(** * AgenticBugFix UI: the streaming session engine

    A shallow embedding of [src/UI/src/app/services/ai-stream.service.ts]
    (the [AiStreamService] connection manager and dispatcher) and of the
    [App] component that owns the conversation's message list, followed by
    the properties of the specification that concern them.

    Conventions of the embedding:
    - a JavaScript array is a [list]; [arr[i] = x] with [i] in range is
      stdpp's [<[i:=x]>], [arr[i]] is [arr !! i];
    - [findIndex] returns [None] where JavaScript returns [-1];
    - an optional field ([status?: ...]) is an [option]; a test such as
      [!message.finished] goes through [truthy]; a response id, which the
      code compares with [===], keeps [undefined] and [null] apart;
    - [Date.now()], [crypto.randomUUID()] and the trimmed value of the
      composer form control are inputs of the operation that reads them;
    - the calls made on [AiStreamService] by the component are recorded, in
      order, in the [sent] field of the component state. *)

From Stdlib Require Import ZArith String Ascii List Bool Lia.
From stdpp Require Import base list.
Import ListNotations.

Local Open Scope string_scope.
Local Open Scope Z_scope.
Local Open Scope nat_scope.
Local Open Scope list_scope.

(** ** models/agent-stream-event.model.ts *)

Inductive AgentResponseStatus : Type :=
  | queued
  | thinking
  | streaming
  | completed
  | celebrating
  | error
  | stopped.

(** The seven members of [AgentStreamEventType], as the strings they are. *)
Definition AgentStreamEventType : list string :=
  [ "response-start"; "response-token"; "response-status"; "response-end";
    "response-error"; "response-stop"; "response-celebration" ].

(** A response id as it can sit in a decoded frame: absent ([undefined]),
    [null], or a string.  The handler tells the three apart with [===] and
    treats the first two alike with [??] and in truth tests. *)
Inductive ResponseId : Type :=
  | IdUndefined
  | IdNull
  | Id (s : string).

(** [AgentStreamEvent].  [type] is kept as the string found on the wire: the
    dispatcher forwards payloads through an unchecked cast, and the handler
    compares strings.  [responseId] is optional because the handler itself
    treats it so ([event.responseId ?? ...]).  [metadata] is never read. *)
Module Ev.
Record AgentStreamEvent : Type := mk {
  conversationId : string;
  responseId : ResponseId;
  type : string;
  status : option AgentResponseStatus;
  token : option string;
  tokens : option (list string);
  content : option string
}.
End Ev.
Abbreviation AgentStreamEvent := Ev.AgentStreamEvent.

Inductive AgentSocketCommand : Type :=
  | UserMessage (conversationId prompt : string)
  | StopResponse (conversationId : string) (responseId : ResponseId)
                 (reason : option string)
  | NewSession (conversationId : string).

(** ** JavaScript helpers *)

Definition truthy (b : option bool) : bool :=
  match b with Some true => true | _ => false end.

(** Truthiness of a response id: [undefined], [null] and [''] are falsy. *)
Definition truthyString (s : ResponseId) : bool :=
  match s with
  | Id s => negb (String.eqb s "")
  | IdUndefined | IdNull => false
  end.

(** [a === b] on response ids: [undefined] and [null] are equal to
    themselves only. *)
Definition strictEq (a b : ResponseId) : bool :=
  match a, b with
  | Id x, Id y => String.eqb x y
  | IdUndefined, IdUndefined => true
  | IdNull, IdNull => true
  | _, _ => false
  end.

(** [a ?? b] on a response id. *)
Definition idOrElse (a : ResponseId) (b : string) : string :=
  match a with
  | Id s => s
  | IdUndefined | IdNull => b
  end.
Arguments with_host {_} h s /.
Arguments with_wsRef {_} r s /.
Arguments with_reconnectTimeoutRef {_} r s /.
Arguments with_reconnectAttempts {_} n s /.
Arguments setStatus {_} c s /.
Arguments setLastSync {_} date s /.
Arguments setError {_} message s /.

End Backoff.

(** ** The alternate hook, over [stores/appStore.ts]

    Its effect only calls [disconnect()] on unmount; [connect()] is called
    by the component (the settings page). *)
Module Fixed.
Import Platform.

(** [type ConnectionStatus = 'connected' | 'connecting' | 'disconnected' | 'error'] *)
Inductive ConnectionStatus := connected | connecting | disconnected | error.

Definition status_name (c : ConnectionStatus) : string :=
  match c with
  | connected => "connected"
  | connecting => "connecting"
  | disconnected => "disconnected"
  | error => "error"
  end.

(** The connection fields of [AppState]; there is no error message in this
    store. *)
Record Store := mkStore {
  connectionStatus : ConnectionStatus;
  lastSyncTime : option Z
}.

Section Hook.
Context `{Browser}.

(** [UseWebSocketOptions] and [config.wsUrl].  [onOpen], [onClose] and
    [onError] are recorded as present or absent: they are taken to return
    normally and not to call back into the hook. *)
Record Options := mkOptions {
  wsUrl : string;
  onMessage : option (JsValue -> Completion unit);
  onOpen : bool;
  onClose : bool;
  onError : bool;
  reconnectInterval : Z;
  maxReconnectAttempts : Z
}.

(** The defaults of the destructuring: [reconnectInterval = 3000],
    [maxReconnectAttempts = 5], no callbacks, the default URL of
    [appStore.ts]. *)
Definition default_options : Options :=
  mkOptions "ws://localhost:8000/ws" None false false false 3000 5.
Definition run_attempt (ev : event) : bool :=
  match ev with
  | Say s => String.eqb s "Running application..."
  | Run cmd => is_run_cmd cmd
  | _ => false
  end.

(** A line of the wrapper that starts with the given summary label. *)
Definition summary_line (label : string) (ev : event) : bool :=
  match ev with
  | Say s => String.prefix label s
  | _ => false
  end.

(** Anything of the summary: its header or one of its three lines. *)
Definition summary_event (ev : event) : bool :=
  match ev with
  | Say s => String.eqb s (LF ++ "=== Build Summary ===")
  | _ => false
  end
  || summary_line "Build: " ev || summary_line "Tests: " ev
  || summary_line "Run: " ev.

(** Entering the test or the run phase. *)
Definition later_attempt (ev : event) : bool :=
  test_attempt ev || run_attempt ev.

(** A child that ran to its end, and one that ended with a failure code. *)
Definition child_exited (w : world) (cmd : list string) : Prop :=
  exists rc out err, proc w cmd = Exited rc out err.
Definition child_failed (w : world) (cmd : list string) : Prop :=
  exists rc out err, proc w cmd = Exited rc out err /\ rc <> 0.

(** Every child the script may start is started and runs to its end. *)
Definition all_children_exit (w : world) : Prop :=
  forall cmd, child_exited w cmd.

(** Two outsides that differ at most in the children selected by [skip]. *)
Definition same_outside_except (skip : list string -> bool) (w w' : world)
  : Prop :=
  chdir_raises w = chdir_raises w'
  /\ path_exists w = path_exists w'
  /\ glob w = glob w'
  /\ is_dir w = is_dir w'
  /\ forall cmd, skip cmd = false -> proc w cmd = proc w' cmd.

(** How one round of a phase loop ends: [present] tells whether the
    solution or project file exists, [o] how the child started for it
    ends; [b0] is the flag before the round. *)
Definition round_result (b0 : bool) (present : bool) (o : outcome)
  : res bool :=
  if present then
    match o with
    | Exited rc _ _ => Ret (if rc =? 0 then b0 else false)
    | SpawnError msg => Raise (OSError msg)
    | Interrupted => Raise KeyboardInterrupt
    end
  else Ret b0.

(** The phase results of an invocation, as [main] holds them in
    [build_success], [test_success] and [run_success] when the phase is
    executed. *)
Definition build_failed (w : world) (a : args) : Prop :=
  skip_build a = false /\ fst (build_project w (configuration a)) = Ret false.
Definition build_passed_or_skipped (w : world) (a : args) : Prop :=
  skip_build a = true \/ fst (build_project w (configuration a)) = Ret true.
Definition tests_failed (w : world) (a : args) : Prop :=
  test a = true /\ build_passed_or_skipped w a /\ fst (run_tests w) = Ret false.
Definition run_failed (w : world) (a : args) : Prop :=
  run_requested a = true /\ build_passed_or_skipped w a
  /\ fst (run_application w (if run_truthy a then run a else None))
     = Ret false.

(** The clean phase keeps no result; its failure can only be read off
    its children. *)
Definition clean_failed (w : world) (a : args) : Prop :=
  clean a = true
  /\ exists s, In s solutions /\ path_exists w s = true
               /\ child_failed w (clean_cmd s).

(** The exit rule in the words of the specification: the status is not 0
    exactly when some phase that was not skipped failed. *)
Definition exit_is_or_of_phase_failures (w : world) (a : args) : Prop :=
  exit_status (main w a) <> Some 0
  <-> clean_failed w a \/ build_failed w a \/ tests_failed w a
      \/ run_failed w a.

End Build.

(** ** Concrete invocations of build.py *)

Module Scenarios.
Import Build.

Definition default_args : args :=
  {| clean := false; configuration := "Release"; test := false;
     run := None; skip_build := false |}.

◇ ◇ ◇ ◇

◆ WHAT IS BEING ASKED:
Search the material for the word "IdUndefined". Each line where it is found must be copied.

◆ ANSWER TO THE PROBLEM:
  | IdUndefined
  | IdUndefined | IdNull => false
  | IdUndefined, IdUndefined => true
  | IdUndefined | IdNull => b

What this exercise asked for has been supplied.